'''

(* ===== verification/SatCounter.v ===== *)
(** * Saturating counters ([base/sat_counter.hh])

    [GenericSatCounter<T>] with [T] an unsigned type of [w] bits. *)
From S2P Require Import Prelude IntMath.

Record SatCounter := mkSat { initialVal : Z; maxVal : Z; counter : Z }.

Module SatCounter.
Section SatCounter.
Context (w : Z).
Implicit Types c : SatCounter.

Definition set_counter (v : Z) c : SatCounter := mkSat (initialVal c) (maxVal c) v.

(** [GenericSatCounter(bits, initial_val)]; [fatal_if] ends the simulation. *)
Definition make (bits initial_val : Z) : res SatCounter :=
  if w <? bits then panic "Number of bits exceeds counter size" else
  let maxVal := wrap w (u64 (Z.shiftl 1 bits) - 1) in
  if maxVal <? initial_val
  then panic "Saturating counter's initial value exceeds max value."
  else Ok (mkSat initial_val maxVal initial_val).

Definition incr c : SatCounter :=
  if counter c <? maxVal c then set_counter (wrap w (counter c + 1)) c else c.
Definition decr c : SatCounter :=
  if 0 <? counter c then set_counter (wrap w (counter c - 1)) c else c.

Definition shr (shift : Z) c : res SatCounter :=
  assert_ (0 <=? shift) "shift >= 0" ;;
  Ok (set_counter (wrap w (Z.shiftr (counter c) shift)) c).

(** The shifted value is truncated to [T] before it is compared. *)
Definition shl (shift : Z) c : res SatCounter :=
  assert_ (0 <=? shift) "shift >= 0" ;;
  let c := set_counter (wrap w (Z.shiftl (counter c) shift)) c in
  Ok (if maxVal c <? counter c then set_counter (maxVal c) c else c).

Definition addPos (value : Z) c : SatCounter :=
  if value <=? maxVal c - counter c then set_counter (wrap w (counter c + value)) c
  else set_counter (maxVal c) c.
Definition subPos (value : Z) c : SatCounter :=
  if value <? counter c then set_counter (wrap w (counter c - value)) c
  else set_counter 0 c.
Definition add (value : Z) c : SatCounter :=
  if 0 <=? value then addPos value c else subPos (- value) c.
Definition sub (value : Z) c : SatCounter :=
  if 0 <=? value then subPos value c else addPos (- value) c.

Definition reset c : SatCounter := set_counter (initialVal c) c.
Definition isSaturated c : bool := counter c =? maxVal c.
(** Returns the distance to the maximum. *)
Definition saturate c : Z * SatCounter :=
  (wrap w (maxVal c - counter c), set_counter (maxVal c) c).

(** The class invariant. *)
Definition wf c : Prop := 0 <= initialVal c <= maxVal c /\ 0 <= counter c <= maxVal c /\ maxVal c < 2 ^ w.

Inductive op := Incr | Decr | Shr (s : Z) | Shl (s : Z) | Add (v : Z) | Sub (v : Z)
  | Reset | Saturate.

Definition run_op (o : op) c : res SatCounter :=
  match o with
  | Incr => Ok (incr c) | Decr => Ok (decr c)
  | Shr s => shr s c | Shl s => shl s c
  | Add v => Ok (add v c) | Sub v => Ok (sub v c)
  | Reset => Ok (reset c) | Saturate => Ok (saturate c).2
  end.

Lemma shr_bounds x s w' : 0 <= s -> 0 <= x < 2 ^ w' -> 0 <= w' -> 0 <= Z.shiftr x s <= x.
Proof.
  intros Hs Hx Hw. rewrite Z.shiftr_div_pow2 by lia. pose proof (Z.pow_pos_nonneg 2 s).
  split; [apply Z.div_pos; lia|]. apply Z.div_le_upper_bound; nia.
Qed.

(** Every operation keeps a saturating counter within [0, maxVal] and
    leaves its bounds alone. *)
Theorem sat_counter_invariant (o : op) c c' :
  0 < w -> wf c -> run_op o c = Ok c' ->
  wf c' /\ maxVal c' = maxVal c /\ initialVal c' = initialVal c.
Proof.
  intros Hw (Hi & Hc & Hm) H. unfold wf.
  assert (forall x, 0 <= x <= maxVal c -> wrap w x = x) as Hs
    by (intros x Hx; apply wrap_small; unfold in_width; lia).
  destruct o; cbn in H; unfold incr, decr, shr, shl, add, sub, addPos, subPos, reset in H; inv_res;
    cbn [assert_ saturate snd counter maxVal initialVal set_counter];
    repeat case_match; cbn [counter maxVal initialVal set_counter] in *; rewrite ?Hs by lia;
    try lia.
  - pose proof (shr_bounds (counter c) s w ltac:(lia) ltac:(lia) ltac:(lia)).
    rewrite Hs by lia. lia.
  - pose proof (wrap_range w (Z.shiftl (counter c) s) ltac:(lia)) as [? _]. lia.
Qed.

(** The additive operators compute the clamped sum and difference. *)
Theorem sat_counter_add_clamps (v : Z) c :
  0 < w -> wf c ->
  counter (add v c) = Z.max 0 (Z.min (maxVal c) (counter c + v)) /\
  counter (sub v c) = Z.max 0 (Z.min (maxVal c) (counter c - v)) /\
  counter (incr c) = Z.min (maxVal c) (counter c + 1) /\
  counter (decr c) = Z.max 0 (counter c - 1).
Proof.
  intros Hw (Hi & Hc & Hm).
  assert (forall x, 0 <= x <= maxVal c -> wrap w x = x) as Hs
    by (intros x Hx; apply wrap_small; unfold in_width; lia).
  unfold add, sub, addPos, subPos, incr, decr.
  split_and!; repeat case_match; cbn [counter set_counter]; rewrite ?Hs by lia; lia.
Qed.

End SatCounter.

(** The shift-left operator does not saturate when the bits leave the
    underlying type: an 8-bit [SatCounter8] at 128 shifted left by one is 0,
    not 255. *)
Theorem sat_counter_shl_wraps :
  exists c, make 8 8 128 = Ok c /\ counter <$> shl 8 1 c = Ok 0 /\ maxVal c = 255.
Proof. eexists. split_and!; reflexivity. Qed.

End SatCounter.
(** The descent [while (tree_index < tree->size())]. *)
Fixpoint descend (fuel : nat) (t : list bool) (tree_index : Z) : res Z :=
  match fuel with
  | O => Abort (Panicked "fuel")
  | S fuel =>
      match t !! Z.to_nat tree_index with
      | Some true => descend fuel t (rightSubtreeIndex tree_index)
      | Some false => descend fuel t (leftSubtreeIndex tree_index)
      | None => Ok tree_index
      end
  end.

Definition getVictim (s : state) (cands : list nat) : res nat :=
  first ← first_candidate cands;
  t ← or_abort OutOfBounds (s !! treeOf first);
  leaf ← descend (S (length t)) t 0;
  or_abort OutOfBounds (cands !! Z.to_nat (u64 (leaf - (Z.of_nat numLeaves - 1)))).

End TreePLRU.
End TreePLRU.

(** ** The candidate scan *)

Section Scan.
Context (better : nat -> nat -> bool).
Context (irrefl : forall a, better a a = false).
Context (asym : forall a b, better a b = true -> better b a = false).
Context (negtrans : forall a b c, better a b = false -> better b c = false -> better a c = false).

Lemma scan_spec first cands :
  (scan better first cands = first \/ scan better first cands ∈ cands) /\
  better first (scan better first cands) = false /\
  (forall c, c ∈ cands -> better c (scan better first cands) = false).
Proof.
  revert first. induction cands as [|x cands IH]; intros first; simpl.
  { split_and!; [by left|done|]. intros c Hc. by apply not_elem_of_nil in Hc. }
  destruct (IH (if better x first then x else first)) as (Hin & Hf & Hc).
  fold (scan better (if better x first then x else first) cands).
  destruct (better x first) eqn:E.
  - split_and!.
    + right. rewrite elem_of_cons. destruct Hin as [->|]; tauto.
    + apply (negtrans _ x); [by apply asym|done].
    + intros c [->|Hcc]%elem_of_cons; [done|by apply Hc].
  - split_and!.
    + destruct Hin as [->|]; [by left|right; rewrite elem_of_cons; tauto].
    + done.
    + intros c [->|Hcc]%elem_of_cons; [by apply (negtrans _ first)|by apply Hc].
Qed.
(* ===== verification/Mshr.v ===== *)
(** * Miss status holding registers ([mem/cache/mshr.hh], [mshr.cc], [queue_entry.hh])

    An MSHR collects the requests ("targets") that wait for one block: those
    served by the outstanding request and those deferred to a later one.

    Setting or clearing [downstreamPending] acts on the MSHR of an upstream
    cache, found through the sender states of a packet; these calls are
    returned as [upstream] effects, and [Upstream.run] applies them to a store
    of MSHRs.  [recvTime], used for statistics only, is left out. *)
From stdpp Require Import gmap.
From S2P Require Import Prelude IntMath Request Packet.

(** [MSHR::Target::Source]. *)
Inductive Source := FromCPU | FromSnoop | FromPrefetcher.

#[export] Instance Source_eq_dec : EqDecision Source.
Proof. solve_decision. Defined.

(** [MSHR::Target] with its base [QueueEntry::Target]. *)
Record Target := mkTarget {
  treadyTime : Z;
  torder : Z;
  tpkt : Packet;
  source : Source;
  markedPending : bool;
  tallocOnFill : bool
}.

Definition set_tpkt (p : Packet) (t : Target) : Target :=
  mkTarget (treadyTime t) (torder t) p (source t) (markedPending t) (tallocOnFill t).
Definition set_markedPending (v : bool) (t : Target) : Target :=
  mkTarget (treadyTime t) (torder t) (tpkt t) (source t) v (tallocOnFill t).

(** [MSHR::TargetList]: the list and the flags that summarise it. *)
Record TargetList := mkTargetList {
  elts : list Target;
  needsWritable : bool;
  hasUpgrade : bool;
  allocOnFill : bool;
  hasFromCache : bool;
  tlBlkAddr : Z;
  tlBlkSize : Z;
  canMergeWrites : bool;
  writesBitmap : list bool
}.

Definition set_elts (v : list Target) (r : TargetList) : TargetList :=
  mkTargetList v (needsWritable r) (hasUpgrade r) (allocOnFill r) (hasFromCache r)
    (tlBlkAddr r) (tlBlkSize r) (canMergeWrites r) (writesBitmap r).
Definition set_needsWritable (v : bool) (r : TargetList) : TargetList :=
  mkTargetList (elts r) v (hasUpgrade r) (allocOnFill r) (hasFromCache r) (tlBlkAddr r)
    (tlBlkSize r) (canMergeWrites r) (writesBitmap r).
Definition set_hasUpgrade (v : bool) (r : TargetList) : TargetList :=
  mkTargetList (elts r) (needsWritable r) v (allocOnFill r) (hasFromCache r) (tlBlkAddr r)
    (tlBlkSize r) (canMergeWrites r) (writesBitmap r).
Definition set_allocOnFill (v : bool) (r : TargetList) : TargetList :=
  mkTargetList (elts r) (needsWritable r) (hasUpgrade r) v (hasFromCache r) (tlBlkAddr r)
    (tlBlkSize r) (canMergeWrites r) (writesBitmap r).
Definition set_hasFromCache (v : bool) (r : TargetList) : TargetList :=
  mkTargetList (elts r) (needsWritable r) (hasUpgrade r) (allocOnFill r) v (tlBlkAddr r)
    (tlBlkSize r) (canMergeWrites r) (writesBitmap r).
Definition set_tlBlkAddr (v : Z) (r : TargetList) : TargetList :=
  mkTargetList (elts r) (needsWritable r) (hasUpgrade r) (allocOnFill r) (hasFromCache r) v
    (tlBlkSize r) (canMergeWrites r) (writesBitmap r).
Definition set_tlBlkSize (v : Z) (r : TargetList) : TargetList :=
  mkTargetList (elts r) (needsWritable r) (hasUpgrade r) (allocOnFill r) (hasFromCache r)
    (tlBlkAddr r) v (canMergeWrites r) (writesBitmap r).
Definition set_canMergeWrites (v : bool) (r : TargetList) : TargetList :=
  mkTargetList (elts r) (needsWritable r) (hasUpgrade r) (allocOnFill r) (hasFromCache r)
    (tlBlkAddr r) (tlBlkSize r) v (writesBitmap r).
Definition set_writesBitmap (v : list bool) (r : TargetList) : TargetList :=
  mkTargetList (elts r) (needsWritable r) (hasUpgrade r) (allocOnFill r) (hasFromCache r)
    (tlBlkAddr r) (tlBlkSize r) (canMergeWrites r) v.
(* ===== verification/Queues.v ===== *)
(** * Miss and write queues ([mem/cache/queue.hh], [mshr_queue.*], [write_queue*])

    A fixed pool of entries with three lists of entry numbers: allocated,
    ready (not yet sent) and free.  The lists hold indices into the pool, as the
    C++ lists hold pointers to it; the iterators an entry keeps are the position
    of its index.  Draining is not modelled. *)
From stdpp Require Import sets sorting relations.
From S2P Require Import Prelude IntMath Request Packet Mshr.

(** What the queue uses of an entry. *)
Class QueueEntry (E : Type) := {
  qe_readyTime : E -> Z;
  qe_inService : E -> bool;
  qe_uncacheable : E -> bool;
  qe_blkAddr : E -> Z;
  qe_secure : E -> bool;
  qe_numTargets : E -> nat;
  qe_matchAddr : Z -> bool -> E -> res bool;
  qe_matchPkt : Packet -> E -> res bool;
  qe_hasTargets : E -> bool;
  qe_satisfy : Packet -> E -> res (bool * Packet * E);
  qe_deallocate : E -> res E
}.

#[export] Instance MSHR_entry : QueueEntry MSHR := {
  qe_readyTime := readyTime;
  qe_inService := inService;
  qe_uncacheable := MSHR.isUncacheable;
  qe_blkAddr := blkAddr;
  qe_secure := isSecure;
  qe_numTargets := MSHR.getNumTargets;
  qe_matchAddr := MSHR.matchBlockAddr;
  qe_matchPkt := MSHR.matchBlockPkt;
  qe_hasTargets := MSHR.hasTargets;
  qe_satisfy := MSHR.trySatisfyFunctional;
  qe_deallocate := MSHR.deallocate
}.

(** [QueueEntry::Target] of the write queue. *)
Record WTarget := mkWTarget { wready : Z; worder : Z; wpkt : Packet }.

(** [WriteQueueEntry] with its base [QueueEntry]. *)
Record WriteQueueEntry := mkWQE {
  wqReadyTime : Z;
  wqUncacheable : bool;
  wqInService : bool;
  wqOrder : Z;
  wqBlkAddr : Z;
  wqBlkSize : Z;
  wqSecure : bool;
  wqTargets : list WTarget
}.
(** A load from a slot in the scratchpad reads its bytes. *)
Lemma load_one c pkt a n wbs hit st s b : in_one_slot a n ->
  spm_slot a = Some s -> blks (tags c) !! s = Some b -> SPM b ->
  BaseCache.accessSpmLoad cfg clk curTick c pkt a n wbs = Ok (hit, st) ->
  exists buf buf', hit = true /\ data pkt = Some buf /\ data (BaseCache.apkt st) = Some buf' /\
    memcpy buf 0 (bdata b) (spm_off a) (Z.to_nat n) = Some buf'.
Proof.
  intros Hone Hs Hb Hspm H. pose proof Hone as (Ha & Hn & Hfit & Hmax).
  unfold BaseCache.accessSpmLoad in H. rewrite numSlots_one in H by done.
  change (Z.to_nat 1) with 1%nat in H. next H rs Hld. destruct rs as [[o c1] p1].
  cbn [BaseCache.loadSlots] in Hld. skip Hld. change (Z.of_nat 0) with 0 in Hld.
  next Hld p Hps. unfold Packet.setSlot in Hps. skip Hps. final Hps. next Hld rs Hf. destruct rs as [[sl tl] t].
  apply findSPMSlot_spec in Hf as (Hsl & _ & Hsame). cbn in Hsl. change (slot_of _) with (spm_slot a) in Hsl.
  rewrite Hs in Hsl. subst sl. cbn [or_abort mbind res_bind] in Hld.
  destruct (Hsame s b Hb) as [k Hk]. next Hld b0 Hb0. apply getBlk_Some in Hb0. cbn in Hb0.
  assert (b0 = set_refCount k b) as -> by congruence.
  assert (CacheBlk.isValid b = true /\ CacheBlk.isSet ScratchpadBit b = true) as [Hv Hsb]
    by (split; [by eapply CacheBlk.isSet_valid|exact Hspm]).
  change (CacheBlk.isValid (set_refCount k b)) with (CacheBlk.isValid b) in Hld.
  change (CacheBlk.isSet ScratchpadBit (set_refCount k b)) with (CacheBlk.isSet ScratchpadBit b) in Hld.
  rewrite Hv, Hsb in Hld. cbn in Hld. final Hld.
  next H p2 Hp2. unfold Packet.setSlot in Hp2. skip Hp2. final Hp2. do 2 skip H. next H buf Hbuf.
  unfold Packet.getPtr in Hbuf. do 2 skip Hbuf. apply or_abort_Ok in Hbuf. cbn in Hbuf.
  next H rs Hc. destruct rs as [buf' l']. final H. cbn [BaseCache.copySlots] in Hc. rewrite chunk_one in Hc by done.
  next Hc b1 Hb1. apply getBlk_Some in Hb1. cbn in Hb1. assert (b1 = set_refCount k b) as -> by congruence.
  next Hc d Hd. apply or_abort_Ok in Hd. skip Hc. final Hc. exists buf, buf'. split_and!; [done|done|done|exact Hd].
Qed.
(** [BaseCache::handleTimingReqMiss]; no packet is left of a prefetch whose miss is
    already outstanding. *)
Definition handleTimingReqMissBase (pkt : option Packet) (mshr blk : option nat)
    (forward_time : Z) s : res Cache :=
  match mshr, pkt with
  | Some i, Some pkt => coalesceMiss pkt i forward_time s
  | Some _, None => Ok s
  | None, Some pkt => newMiss pkt blk forward_time s
  | None, None => Abort OutOfBounds
  end.

(** A software prefetch is acknowledged at once; a new request carries on. *)
Definition swPrefetchMiss pkt (mshr : option nat) (request_time : Z) s
    : res (option Packet * Cache) :=
  assert_ (Packet.needsResponse pkt) "pkt->needsResponse()" ;;
  assert_ (Request.hasPaddr (req pkt)) "pkt->req->hasPaddr()" ;;
  assert_ (negb (Request.isUncacheable (req pkt))) "!pkt->req->isUncacheable()" ;;
  pf ← (match mshr with
        | Some _ => Ok None
        | None =>
            paddr ← Request.getPaddr (req pkt);
            size ← Request.getSize (req pkt);
            fl ← TargetList.getFlags (req pkt);
            pf ← Packet.make (Request.make curTick paddr size fl (_requestorId (req pkt))) (cmd pkt) new_id;
            pf ← Packet.allocate junk pf;
            a ← Packet.getAddr pkt;
            sec ← Packet.isSecure pkt;
            ok ← Packet.matchAddr a sec pf;
            assert_ ok "pf->matchAddr(pkt)" ;;
            n1 ← Packet.getSize pf;
            n2 ← Packet.getSize pkt;
            assert_ (n1 =? n2) "pf->getSize() == pkt->getSize()" ;;
            Ok (Some pf)
        end);
  let via_spm_bus := SPMresp pkt || MemCmd.isSPMcmd (cmd pkt) in
  pkt ← Packet.makeTimingResponse pkt;
  s ← (if via_spm_bus && spmConnected tcf then spmSchedResp pkt request_time s
       else schedCpuResp pkt request_time s);
  Ok (pf, s).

'''

TASK INSTRUCTIONS: Given the records above, restate word for word only the lines starting at the one with "Record SatCounter := mkSat" and ending at the one with "if value <=?".

COMPLETED EXERCISE:
Record SatCounter := mkSat { initialVal : Z; maxVal : Z; counter : Z }.

Module SatCounter.
Section SatCounter.
Context (w : Z).
Implicit Types c : SatCounter.

Definition set_counter (v : Z) c : SatCounter := mkSat (initialVal c) (maxVal c) v.

(** [GenericSatCounter(bits, initial_val)]; [fatal_if] ends the simulation. *)
Definition make (bits initial_val : Z) : res SatCounter :=
  if w <? bits then panic "Number of bits exceeds counter size" else
  let maxVal := wrap w (u64 (Z.shiftl 1 bits) - 1) in
  if maxVal <? initial_val
  then panic "Saturating counter's initial value exceeds max value."
  else Ok (mkSat initial_val maxVal initial_val).

Definition incr c : SatCounter :=
  if counter c <? maxVal c then set_counter (wrap w (counter c + 1)) c else c.
Definition decr c : SatCounter :=
  if 0 <? counter c then set_counter (wrap w (counter c - 1)) c else c.

Definition shr (shift : Z) c : res SatCounter :=
  assert_ (0 <=? shift) "shift >= 0" ;;
  Ok (set_counter (wrap w (Z.shiftr (counter c) shift)) c).

(** The shifted value is truncated to [T] before it is compared. *)
Definition shl (shift : Z) c : res SatCounter :=
  assert_ (0 <=? shift) "shift >= 0" ;;
  let c := set_counter (wrap w (Z.shiftl (counter c) shift)) c in
  Ok (if maxVal c <? counter c then set_counter (maxVal c) c else c).

Definition addPos (value : Z) c : SatCounter :=
  if value <=? maxVal c - counter c then set_counter (wrap w (counter c + value)) c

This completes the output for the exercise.